__What the task requires__. Take the records below and retype them line by line, from the first line through the one containing "Definition spec_apply (now"; stop there.

Stored data entries:
Definition completed_run (now : Z) (c : RunCompletion) (meta : gmap string any) (r : run_row)
  : run_row :=
  mkRun (r_tenant r) (r_thread r) (r_agent r) (CStatus c)
    (encode_meta (<[CompletionGenerationKey := AInt64 (CGeneration c)]> meta))
    (output_column c) (CError c) (r_created r) now (r_spec r).

(** The thread row after the merge, and after the release. *)
Definition merged_thread (now : Z) (c : RunCompletion) (t : thread_row) : res err thread_row :=
  match history_values c with
  | None => Ok t
  | Some v =>
      match decode_meta (t_values t) with
      | Err e => Err e
      | Ok old => let m := merge_values v old in
                  if validate m then Ok (mkThread (t_tenant t) (t_status t) (ColObj m) (t_version t + 1) now (t_meta t) (t_created t))
                  else Err EValidate
      end
  end.

Definition released_thread (now : Z) (c : RunCompletion) (others : Z) (t : thread_row) : thread_row :=
  if (others =? 0) && String.eqb (t_status t) ThreadStatusBusy
  then mkThread (t_tenant t) (release_status c) (t_values t) (t_version t) now (t_meta t) (t_created t)
  else t.

Definition completed_ckpts (now : Z) (c : RunCompletion) (tid threadID : string) (t1 : thread_row)
    (m : gmap string ckpt_row) : res err (gmap string ckpt_row) :=
  match history_values c, t_values t1 with
  | Some _, ColObj merged =>
      match m !! ("completion:" +:+ CRunID c) with
      | Some _ => Err EUnique
      | None => Ok (<["completion:" +:+ CRunID c :=
                        mkCkpt tid threadID "" (latest_ckpt ts_le threadID tid m) merged now completion_docs]> m)
      end
  | _, _ => Ok m
  end.

Definition spec_apply (now : Z) (c : RunCompletion) (meta : gmap string any) (r : run_row) (db : DB)
  : res err DB :=
  match threads db !! r_thread r with
  | None => Err ENoRows
  | Some t =>
      if negb (String.eqb (t_tenant t) (r_tenant r)) then Err ENoRows
      else if negb (match CValues c with Some v => validate v | None => true end) then Err EValidate
      else
        match merged_thread now c t with
        | Err e => Err e
        | Ok t1 =>
            match completed_ckpts now c (r_tenant r) (r_thread r) t1 (ckpts db) with
            | Err e => Err e
            | Ok k =>
                let rs := <[CRunID c := completed_run now c meta r]> (runs db) in
                let n := others_active (r_thread r) (r_tenant r) (CRunID c) rs in
                Ok (with_tables rs (<[r_thread r := released_thread now c n t1]> (threads db)) k db)
            end
        end
  end.

Definition spec_complete (now : Z) (x : ctx) (c0 : RunCompletion) (db : DB)
  : res err (CompletionResult * DB) :=
  match runs db !! CRunID c0 with
  | None => Err ENoRows
  | Some r =>
      if negb (visible x (r_tenant r)) then Err ENoRows
      else match decode_meta (r_meta r) with
           | Err e => Err e
           | Ok meta =>
               let c := ResolveCompletion meta c0 in
               let result := CheckCompletion meta (r_status r) c in
               if negb (Applied result) then Ok (result, db)
               else match spec_apply now c meta r db with
                    | Ok db' => Ok (result, db')
                    | Err e => Err e
                    end
           end
  end.

(** ** Inversion of the transaction monad *)

Variable fail : nat → bool.

Lemma tbind_ok {A B} (m : tx A) (k : A → tx B) n db b n' db' :
  tbind m k n db = Ok (b, n', db') ↔
  ∃ a n1 db1, m n db = Ok (a, n1, db1) ∧ k a n1 db1 = Ok (b, n', db').
Proof.
  unfold tbind. destruct (m n db) as [[[a n1] db1]|]; split.
  - intros. eauto.
  - by intros (? & ? & ? & [= <- <- <-] & ?).
  - done.
  - by intros (? & ? & ? & ? & ?).
Qed.

Lemma stmt_ok {A} (f : DB → res err (A * DB)) n db a n' db' :
  stmt fail f n db = Ok (a, n', db') ↔ fail n = false ∧ n' = S n ∧ f db = Ok (a, db').
Proof.
  unfold stmt. destruct (fail n); [naive_solver|].
  destruct (f db) as [[a1 db1]|]; naive_solver.
Qed.

Lemma stmt_run {A} (f : DB → res err (A * DB)) n db :
  (∀ k, fail k = false) →
  stmt fail f n db = match f db with Ok (a, db') => Ok (a, S n, db') | Err e => Err e end.
Proof. intros H. unfold stmt. by rewrite H. Qed.

End spec.

(** Splits a successful run of a transaction into its statements. *)
Ltac tx_inv :=
  repeat match goal with
    | H : tbind _ _ _ _ = Ok _ |- _ => apply tbind_ok in H as (? & ? & ? & ? & ?)
    | H : stmt _ _ _ _ = Ok _ |- _ => apply stmt_ok in H as (? & ? & ?)
    | H : tret _ _ _ = Ok _ |- _ => unfold tret in H; simplify_eq
    | H : terr _ _ _ = Ok _ |- _ => done
    end.

(** ** Each group of writes meets its part of the specification *)

Section refinement.
Variable fail : nat → bool.
Variable validate : gmap string any → bool.
Variable ts_le : Z → Z → bool.

Lemma check_values_ok v n db a n' db' :
  check_values validate v n db = Ok (a, n', db') ↔ validate v = true ∧ n' = n ∧ db' = db.
Proof.
  unfold check_values, tret, terr. destruct (validate v), a; split.
  - by intros [= <- <-].
  - by intros (_ & -> & ->).
  - done.
  - by intros (? & _).
Qed.

Lemma select_thread_ok threadID tid n db t n' db' :
  select_thread fail threadID tid n db = Ok (t, n', db') ↔
  fail n = false ∧ n' = S n ∧ db' = db ∧ threads db !! threadID = Some t ∧ t_tenant t = tid.
Proof.
  unfold select_thread. rewrite stmt_ok.
  destruct (threads db !! threadID) as [t0|] eqn:E; [|naive_solver].
  destruct (String.eqb_spec (t_tenant t0) tid); naive_solver.
Qed.

Lemma update_thread_ok threadID tid cond f n db t n' db' a :
  threads db !! threadID = Some t → t_tenant t = tid →
  update_thread fail threadID tid cond f n db = Ok (a, n', db') ↔
  fail n = false ∧ n' = S n ∧
  db' = set_threads (<[threadID := if cond t then f t else t]> (threads db)) db.
Proof.
  intros E <-. unfold update_thread. rewrite stmt_ok, E, String.eqb_refl. simpl.
  destruct (cond t); destruct a; [naive_solver|].
  rewrite insert_id by done. destruct db; naive_solver.
Qed.

Lemma update_run_ok runID tid f n db r n' db' a :
  runs db !! runID = Some r → r_tenant r = tid →
  update_run fail runID tid f n db = Ok (a, n', db') ↔
  fail n = false ∧ n' = S n ∧ db' = set_runs (<[runID := f r]> (runs db)) db.
Proof.
  intros E <-. unfold update_run. rewrite stmt_ok, E, String.eqb_refl.
  destruct a; naive_solver.
Qed.

Lemma insert_ckpt_ok id k n db n' db' a :
  insert_ckpt fail id k n db = Ok (a, n', db') ↔
  fail n = false ∧ n' = S n ∧ ckpts db !! id = None ∧ db' = set_ckpts (<[id := k]> (ckpts db)) db.
Proof.
  unfold insert_ckpt. rewrite stmt_ok. destruct (ckpts db !! id), a; naive_solver.
Qed.

Lemma select_parent_ok threadID tid n db p n' db' :
  select_parent fail ts_le threadID tid n db = Ok (p, n', db') ↔
  fail n = false ∧ n' = S n ∧ db' = db ∧ p = latest_ckpt ts_le threadID tid (ckpts db).
Proof. unfold select_parent. rewrite stmt_ok. naive_solver. Qed.

Lemma select_active_ok threadID tid runID n db k n' db' :
  select_active fail threadID tid runID n db = Ok (k, n', db') ↔
  fail n = false ∧ n' = S n ∧ db' = db ∧ k = others_active threadID tid runID (runs db).
Proof. clear ts_le validate. unfold select_active. rewrite stmt_ok. naive_solver. Qed.

Lemma load_ok x runID n db l n' db' :
  load fail x runID n db = Ok (l, n', db') ↔
  fail n = false ∧ n' = S n ∧ db' = db ∧
  ∃ r meta, runs db !! runID = Some r ∧ visible x (r_tenant r) = true ∧
    decode_meta (r_meta r) = Ok meta ∧ l = (r_tenant r, r_thread r, r_status r, meta).
Proof.
  clear ts_le validate. unfold load. rewrite stmt_ok.
  destruct (runs db !! runID) as [r|];
    [|split; [by intros (? & ? & ?)|by intros (? & ? & -> & ? & ? & ? & ?)]].
  destruct (visible x (r_tenant r)) eqn:Ev;
    [|split; [by intros (? & ? & ?)|intros (? & ? & -> & ? & ? & [= <-] & ? & ?); congruence]].
  destruct (decode_meta (r_meta r)) eqn:Em; split.
  - intros (? & ? & [= <- <-]). eauto 10.
  - intros (? & ? & -> & r' & m' & [= <-] & _ & Hm & ->). rewrite Em in Hm. by simplify_eq.
  - by intros (? & ? & ?).
  - intros (? & ? & -> & r' & m' & [= <-] & _ & Hm & _). by rewrite Em in Hm.
Qed.

(** The history writes leave [completed_ckpts] and [merged_thread] behind. *)
Lemma write_thread_values_ok now tid threadID c v n db a n' db' :
  history_values c = Some v →
  write_thread_values fail validate ts_le now tid threadID (CRunID c) v n db = Ok (a, n', db') →
  ∃ t t1 k, threads db !! threadID = Some t ∧ t_tenant t = tid ∧
    merged_thread validate now c t = Ok t1 ∧
    completed_ckpts ts_le now c tid threadID t1 (ckpts db) = Ok k ∧
    db' = with_tables (runs db) (<[threadID := t1]> (threads db)) k db.
Proof.
  intros Hh H. unfold write_thread_values in H.
  apply tbind_ok in H as (t & n1 & db1 & H1 & H).
  apply select_thread_ok in H1 as (_ & -> & -> & Et & Ht).
  unfold decode_values in H. destruct (decode_meta (t_values t)) as [old|] eqn:Eo; [|done].
  apply tbind_ok in H as (? & ? & ? & H1 & H).
  apply check_values_ok in H1 as (Hv & -> & ->).
  apply tbind_ok in H as (? & ? & db2 & H1 & H).
  apply (update_thread_ok _ _ _ _ _ _ _ _ _ _ Et Ht) in H1 as (_ & -> & ->).
  apply tbind_ok in H as (p & ? & db3 & H1 & H).
  apply select_parent_ok in H1 as (_ & -> & -> & ->).
  apply insert_ckpt_ok in H as (_ & -> & Hn & ->).
  exists t, (mkThread (t_tenant t) (t_status t) (ColObj (merge_values v old)) (t_version t + 1) now (t_meta t) (t_created t)).
  eexists. split_and!; try done.
  - unfold merged_thread. by rewrite Hh, Eo, Hv.
  - unfold completed_ckpts. simpl in *. by rewrite Hh, Hn.
Qed.

Lemma write_thread_values_runs now tid threadID c v n db t t1 k :
  (∀ i, fail i = false) → history_values c = Some v →
  threads db !! threadID = Some t → t_tenant t = tid →
  merged_thread validate now c t = Ok t1 →
  completed_ckpts ts_le now c tid threadID t1 (ckpts db) = Ok k →
  ∃ n', write_thread_values fail validate ts_le now tid threadID (CRunID c) v n db
        = Ok (tt, n', with_tables (runs db) (<[threadID := t1]> (threads db)) k db).
Proof.
  intros Hf Hh Et Ht Hm Hk. unfold merged_thread in Hm. unfold completed_ckpts in Hk.
  rewrite Hh in Hm, Hk. destruct (decode_meta (t_values t)) as [old|] eqn:Eo; [|done].
  destruct (validate (merge_values v old)) eqn:Hv; simplify_eq. simpl in Hk.
  destruct (ckpts db !! _) eqn:Ek; simplify_eq.
  exists (S (S (S (S n)))). unfold write_thread_values. apply tbind_ok.
  exists t, (S n), db. split; [by apply select_thread_ok|].
  unfold decode_values. rewrite Eo. apply tbind_ok. exists tt, (S n), db.
  split; [by apply check_values_ok|]. apply tbind_ok. eexists tt, (S (S n)), _.
  split; [by apply (update_thread_ok _ _ _ _ _ _ _ _ _ _ Et)|]. apply tbind_ok.
  eexists _, (S (S (S n))), _. split; [by apply select_parent_ok|].
  by apply insert_ckpt_ok.
Qed.

Lemma write_terminal_ok now tid threadID c meta r t n db a n' db' :
  runs db !! CRunID c = Some r → r_tenant r = tid →
  threads db !! threadID = Some t → t_tenant t = tid →
  write_terminal fail now tid threadID c meta n db = Ok (a, n', db') →
  let rs := <[CRunID c := completed_run now c meta r]> (runs db) in
  db' = with_tables rs
          (<[threadID := released_thread now c (others_active threadID tid (CRunID c) rs) t]>
             (threads db)) (ckpts db) db.
Proof.
  intros Er Hr Et Ht H. unfold write_terminal in H.
  apply tbind_ok in H as (? & ? & ? & H1 & H).
  apply (update_run_ok _ _ _ _ _ _ _ _ _ Er Hr) in H1 as (_ & -> & ->).
  apply tbind_ok in H as (? & ? & ? & H1 & H).
  apply select_thread_ok in H1 as (_ & -> & -> & _).
  apply tbind_ok in H as (k & ? & ? & H1 & H).
  apply select_active_ok in H1 as (_ & -> & -> & ->). simpl in H.
  unfold released_thread, completed_run. simpl.
  match type of H with (if ?b then _ else _) _ _ = _ => destruct b eqn:En end; simpl.
  - eapply update_thread_ok in H as (_ & -> & ->); [|done..]. done.
  - unfold tret in H. simplify_eq. by rewrite (insert_id (threads db)).
Qed.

__Written solution__.
Definition completed_run (now : Z) (c : RunCompletion) (meta : gmap string any) (r : run_row)
  : run_row :=
  mkRun (r_tenant r) (r_thread r) (r_agent r) (CStatus c)
    (encode_meta (<[CompletionGenerationKey := AInt64 (CGeneration c)]> meta))
    (output_column c) (CError c) (r_created r) now (r_spec r).

(** The thread row after the merge, and after the release. *)
Definition merged_thread (now : Z) (c : RunCompletion) (t : thread_row) : res err thread_row :=
  match history_values c with
  | None => Ok t
  | Some v =>
      match decode_meta (t_values t) with
      | Err e => Err e
      | Ok old => let m := merge_values v old in
                  if validate m then Ok (mkThread (t_tenant t) (t_status t) (ColObj m) (t_version t + 1) now (t_meta t) (t_created t))
                  else Err EValidate
      end
  end.

Definition released_thread (now : Z) (c : RunCompletion) (others : Z) (t : thread_row) : thread_row :=
  if (others =? 0) && String.eqb (t_status t) ThreadStatusBusy
  then mkThread (t_tenant t) (release_status c) (t_values t) (t_version t) now (t_meta t) (t_created t)
  else t.

Definition completed_ckpts (now : Z) (c : RunCompletion) (tid threadID : string) (t1 : thread_row)
    (m : gmap string ckpt_row) : res err (gmap string ckpt_row) :=
  match history_values c, t_values t1 with
  | Some _, ColObj merged =>
      match m !! ("completion:" +:+ CRunID c) with
      | Some _ => Err EUnique
      | None => Ok (<["completion:" +:+ CRunID c :=
                        mkCkpt tid threadID "" (latest_ckpt ts_le threadID tid m) merged now completion_docs]> m)
      end
  | _, _ => Ok m
  end.

Definition spec_apply (now : Z) (c : RunCompletion) (meta : gmap string any) (r : run_row) (db : DB)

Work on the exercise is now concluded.